I wrote this play in this moment because I already had an interest in trying to write a piece that was a thriller. So I asked myself, What could that look like? What are the greater themes that I could explore in spite of that? What could be something that’s fun for me, inside of this challenging moment, to write? I think that, oftentimes, Black writers, or any writer who’s a member of a marginalized group, is expected to write a certain kind of story. We’re sort of redlined as storytellers into writing work that’s meant to be reactive to the way that a dominant culture is marginalizing or oppressing us. And I’m always sort of bucking against that. I think Black people should write whatever they want. In short, I wrote this play because it was fun. It was fun for me to write, and I wanted to provide for my collaborators. I knew it would be audio theater that was illustrated, a rich landscape. And I felt like this setting, this way of using language, these characters, this story, would provide for some really fun visuals, some visuals that were cool to explore.

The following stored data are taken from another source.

Lemma tokenize_inline_bytes fuel :
  ends_in_space content false = false ->
  Nat.even (List.length (filter is_lower_hex content)) = true ->
  (List.length content + 3 <= fuel)%nat ->
  exists st,
  Lexer.tokenize host fuel (Lexer.mk (inline_bytes content) 0 1 1 true 0 None)
  = Ok ([Token.mk INDENT (VInt 0) 1 1; (bytes_tok content);
         Token.mk NEWLINE (VStr [NL]) 1 (Z.of_nat (List.length content) + 3);
         Token.mk EOF VNone 1 (Z.of_nat (List.length content) + 3)], st).
Proof.
  intros Hend Heven Hfuel.
  destruct fuel as [|f]; [lia|].
  destruct f as [|f]; [lia|].
  assert (Hlen : List.length (inline_bytes content) = (List.length content + 2)%nat).
  { unfold inline_bytes. simpl. rewrite length_app. simpl. lia. }
  eexists. unfold Lexer.tokenize. cbn [Lexer.source Lexer.pos Lexer.line Lexer.col Lexer.at_line_start Lexer.current_line_indent].
  erewrite bind_Ok.
  2:{ cbn [Lexer.tokenize_loop].
      erewrite bind_Ok by reflexivity. cbn [Lexer.source Lexer.pos].
      rewrite Hlen. replace (0 <? List.length content + 2)%nat with true by (symmetry; apply Nat.ltb_lt; lia).
      erewrite bind_Ok.
      2:{ eapply line_start_token; [reflexivity | discriminate ..]. }
      cbv beta iota.
      erewrite bind_Ok.
      2:{ erewrite scan_angle by reflexivity.
          rewrite angle_bracket_content by lia. rewrite Hend, Heven. reflexivity. }
      cbv beta iota.
      destruct f as [|f]; [lia|].
      cbn [Lexer.tokenize_loop].
      erewrite bind_Ok by reflexivity. cbn [Lexer.source Lexer.pos].
      rewrite Hlen. rewrite Nat.ltb_irrefl. reflexivity. }
  erewrite bind_Ok by reflexivity. cbn [Lexer.at_line_start negb Lexer.line Lexer.col].
  erewrite bind_Ok by reflexivity.
  erewrite bind_Ok by reflexivity. cbn [Lexer.at_line_start negb Lexer.line Lexer.col].
  reflexivity.
Qed.

Lemma parse_inline_bytes lines c :
  exists st,
  Parser.parse 32
    (Parser.mk (inline_bytes content) lines
       [Token.mk INDENT (VInt 0) 1 1; (bytes_tok content);
        Token.mk NEWLINE (VStr [NL]) 1 c; Token.mk EOF VNone 1 c] 0)
  = Ok (VBytes (fromhex (filter is_lower_hex content)), st).
Proof.
  eexists. unfold inline_bytes. vm_compute. reflexivity.
Qed.

Lemma inline_bytes_validates : Lexer._validate_source (inline_bytes content) = Ok tt.
Proof.
  unfold inline_bytes. apply validate_plain.
  - cbn [forallb]. rewrite forallb_app. cbn [forallb].
    apply andb_true_iff. split; [reflexivity|].
    apply andb_true_iff. split; [|reflexivity].
    apply forallb_forall. intros x Hx. apply hex_or_space_plain.
    rewrite forallb_forall in content_ok. apply content_ok. exact Hx.
  - split; discriminate.
  - change (ord "<" :: content ++ [ord ">"]) with ((ord "<" :: content) ++ [ord ">"]).
    rewrite endswith_space_snoc. reflexivity.
Qed.

Lemma inline_bytes_length : List.length (inline_bytes content) = (List.length content + 2)%nat.
Proof. unfold inline_bytes. simpl. rewrite length_app. simpl. lia. Qed.

Lemma loads_inline_bytes :
  ends_in_space content false = false ->
  Nat.even (List.length (filter is_lower_hex content)) = true ->
  loads host (inline_bytes content) = Ok (VBytes (fromhex (filter is_lower_hex content))).
Proof.
  intros Hend Heven. unfold loads, Lexer.__init__. rewrite inline_bytes_validates.
  destruct (tokenize_inline_bytes (Lexer.fuel_for (inline_bytes content)) Hend Heven) as [st Htok].
  { unfold Lexer.fuel_for. rewrite inline_bytes_length. lia. }
  rewrite Htok.
  destruct (parse_inline_bytes (split_nl (inline_bytes content)) (Z.of_nat (List.length content) + 3)) as [st' Hp].
  change (Parser.fuel_for _) with 32%nat. rewrite Hp. reflexivity.
Qed.
Lemma training_with_resume cfg path other model_dir model dl1 dl2 dl3 s :
  resume_training_from cfg = Some path →
  training argmax0 env (with_resume_training_from (Some other) cfg)
    model_dir model dl1 dl2 dl3 s =
  training argmax0 env cfg model_dir model dl1 dl2 dl3 s.
Proof.
  intros Hr. unfold training.
  cbn [with_resume_training_from resume_training_from include_background sigmoid softmax
       learning_rate weight_decay n_epochs ckpt_path grad_clip accumulate_grad_batches
       precision test_ckpt].
  by rewrite Hr.
Qed.

Lemma main_with_resume cfg fs path other :
  resume_training_from cfg = Some path →
  trainer_calls
    (st_calls (main argmax0 env (with_resume_training_from (Some other) cfg) (initial fs)).2) =
  trainer_calls (st_calls (main argmax0 env cfg (initial fs)).2).
Proof.
  intros Hr. destruct (setup_with_resume cfg fs path other Hr) as [Ho Hfs].
  destruct (traced_setup env cfg fs) as (o1 & f1 & n1 & K1 & H1).
  destruct (traced_setup env (with_resume_training_from (Some other) cfg) fs)
    as (o1' & f1' & n1' & K1' & H1').
  pose proof (H1 []) as E1. pose proof (H1' []) as E1'. simpl in E1, E1'.
  unfold initial in Ho, Hfs. rewrite E1, E1' in Ho, Hfs. simpl in Ho, Hfs. subst o1' f1'.
  unfold main, bind, initial. rewrite E1, E1'.
  destruct o1 as [model_dir|e]; simpl.
  2:{ split_calls. done. }
  destruct (traced_after_setup cfg model_dir f1) as (out & f' & new & _ & Hrest).
  unfold bind in Hrest. rewrite (Hrest n1).
  assert (∀ s,
    (let (o, s') := model_definition env (with_resume_training_from (Some other) cfg) s in
     match o with
     | Ok a =>
         let (o0, s'0) :=
           dataset_preparation env (with_resume_training_from (Some other) cfg) model_dir s' in
         match o0 with
         | Ok a0 =>
             training argmax0 env (with_resume_training_from (Some other) cfg) model_dir a
               a0.1.1 a0.1.2 a0.2 s'0
         | Raise e => (Raise e, s'0)
         end
     | Raise e => (Raise e, s')
     end) =
    (let (o, s') := model_definition env cfg s in
     match o with
     | Ok a =>
         let (o0, s'0) := dataset_preparation env cfg model_dir s' in
         match o0 with
         | Ok a0 => training argmax0 env cfg model_dir a a0.1.1 a0.1.2 a0.2 s'0
         | Raise e => (Raise e, s'0)
         end
     | Raise e => (Raise e, s')
     end)) as Hsame.
  { intros s.
    change (model_definition env (with_resume_training_from (Some other) cfg))
      with (model_definition env cfg).
    change (dataset_preparation env (with_resume_training_from (Some other) cfg))
      with (dataset_preparation env cfg).
    destruct (model_definition env cfg s) as [[m|e] s1]; [|done].
    destruct (dataset_preparation env cfg model_dir s1) as [[l|e] s2]; [|done].
    by apply (training_with_resume cfg path). }
  rewrite Hsame, (Hrest n1'). simpl. split_calls. done.
Qed.

(** C4.  When [cfg.test_ckpt] is [None] and [cfg.resume_training_from] is
    not, every call of [fit] is given [cfg.ckpt_path] as its checkpoint path,
    a run that returns makes exactly that one call, and the calls the trainer
    receives are the same whatever the value of [cfg.resume_training_from]
    is. *)
Theorem resume_checkpoint cfg fs path :
  test_ckpt cfg = None →
  resume_training_from cfg = Some path →
  let r := main argmax0 env cfg (initial fs) in
  (∀ pl train_dl val_dl ckpt,
     EvFit pl train_dl val_dl ckpt ∈ st_calls r.2 → ckpt = ckpt_path cfg) ∧
  (r.1 = Ok tt →
   ∃ pl train_dl val_dl,
     trainer_runs (st_calls r.2) = [EvFit pl train_dl val_dl (ckpt_path cfg)]) ∧
  (∀ other,
     trainer_calls
       (st_calls
          (main argmax0 env (with_resume_training_from (Some other) cfg) (initial fs)).2) =
     trainer_calls (st_calls r.2)).
Proof.
  intros Ht Hr r. subst r. split; [|split].
  - intros pl a b ckpt Hin.
    assert (EvFit pl a b ckpt ∈ trainer_runs (st_calls (main argmax0 env cfg (initial fs)).2))
      as Hin' by (by apply list_elem_of_filter).
    pose proof (main_outcome argmax0 env cfg fs) as H. simpl in H.
    destruct ((main argmax0 env cfg (initial fs)).1) as [[]|e].
    + destruct H as (d & m & dl1 & dl2 & dl3 & f & n4 & df & H4 & _ & _ & Hruns & _).
      destruct (training_result argmax0 env cfg _ _ _ _ _ _ _ _ _ H4)
        as (_ & pl' & tr & _ & _ & Hn4 & _).
      rewrite Hruns, Hn4, Ht, Hr in Hin'.
      apply list_elem_of_singleton in Hin'. by simplify_eq.
    + destruct H as (_ & _ & Hruns). rewrite Hruns in Hin'. by apply elem_of_nil in Hin'.
  - intros Hok. pose proof (main_outcome argmax0 env cfg fs) as H. simpl in H.
    rewrite Hok in H.
    destruct H as (d & m & dl1 & dl2 & dl3 & f & n4 & df & H4 & _ & _ & Hruns & _).
    destruct (training_result argmax0 env cfg _ _ _ _ _ _ _ _ _ H4)
      as (_ & pl' & tr & _ & _ & Hn4 & _).
    rewrite Hruns, Hn4, Ht, Hr. by eauto.
  - intros other. exact (main_with_resume cfg fs path other Hr).
Qed.

End ResumeClaims.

I was intrigued that Brother, Brother displayed this illusion of a supportive relationship between two brothers, but then evolved into this haunting illustration of deception and betrayal. Then I thought about your play Is God Is, and the root of the story focuses on two sisters who, in short, are in turmoil. Can you tell me why you use siblings as the nucleus of these plays?
Sibling stories are a thing that I reach for quite frequently. What I’m interested in is sort of what it means to have people who’ve been housed in the same womb, be walking the Earth and have two completely different ideas about the world. And then, for myself as an artist, especially with Racine and Anaia — the twin sisters in Is God Is — it was an opportunity to sort of argue with myself around certain ideas. So the twins become an avatar for arguments that are in contention, but inside of the same being. I like the repartee that I can exhibit with siblings. I like that there’s a history already with them. I like that there are already stakes with a set of twins. With Brother, Brother I get to explore jealousy. We know the Bible story of Cain and Abel. It’s familiar, I guess you could say, but I get to put my spin on it with my siblings, with the way they use language and their cultural context. I just find it a delicious way to enter a story through these two folks who share parentage but may have really different ideas, and some similarities.
Another play of yours, What to Send Up When It Goes Down, will have a summer run at the Brooklyn Botanic Garden this year. This play was last produced in New York in 2018. What do you hope attendees receive from this production this time around?
I hope, primarily, that Black people will come into that space and have a sense of community, of affirmation, of not being gaslit, receive acknowledgment that their trauma is real, and that it is hard out here. I hope that the space is a respite for Black folks. That peace exists, in the language of the play, first and foremost for Black people.
We are watching theater deconstruct and rebuild in real time. What is your hope for the future of live art?
I hope for greater equity. I hope that theater is accessible to more kinds of people — radically diverse and reflective of the world we live in. I hope that monuments come tumbling down. I mean, gosh, that’s saying a lot. I think these simple statements encompass so much. There are so many roadblocks to being a theater artist. A lot of them are financial, and then some of them have to do with biases that exist in the culture, and biases that are systemic inside of many of our institutions. All in all, I want more people to be able to feel like the theater is their tool for contributing to the cultural landscape.
This conversation has been condensed and edited for clarity.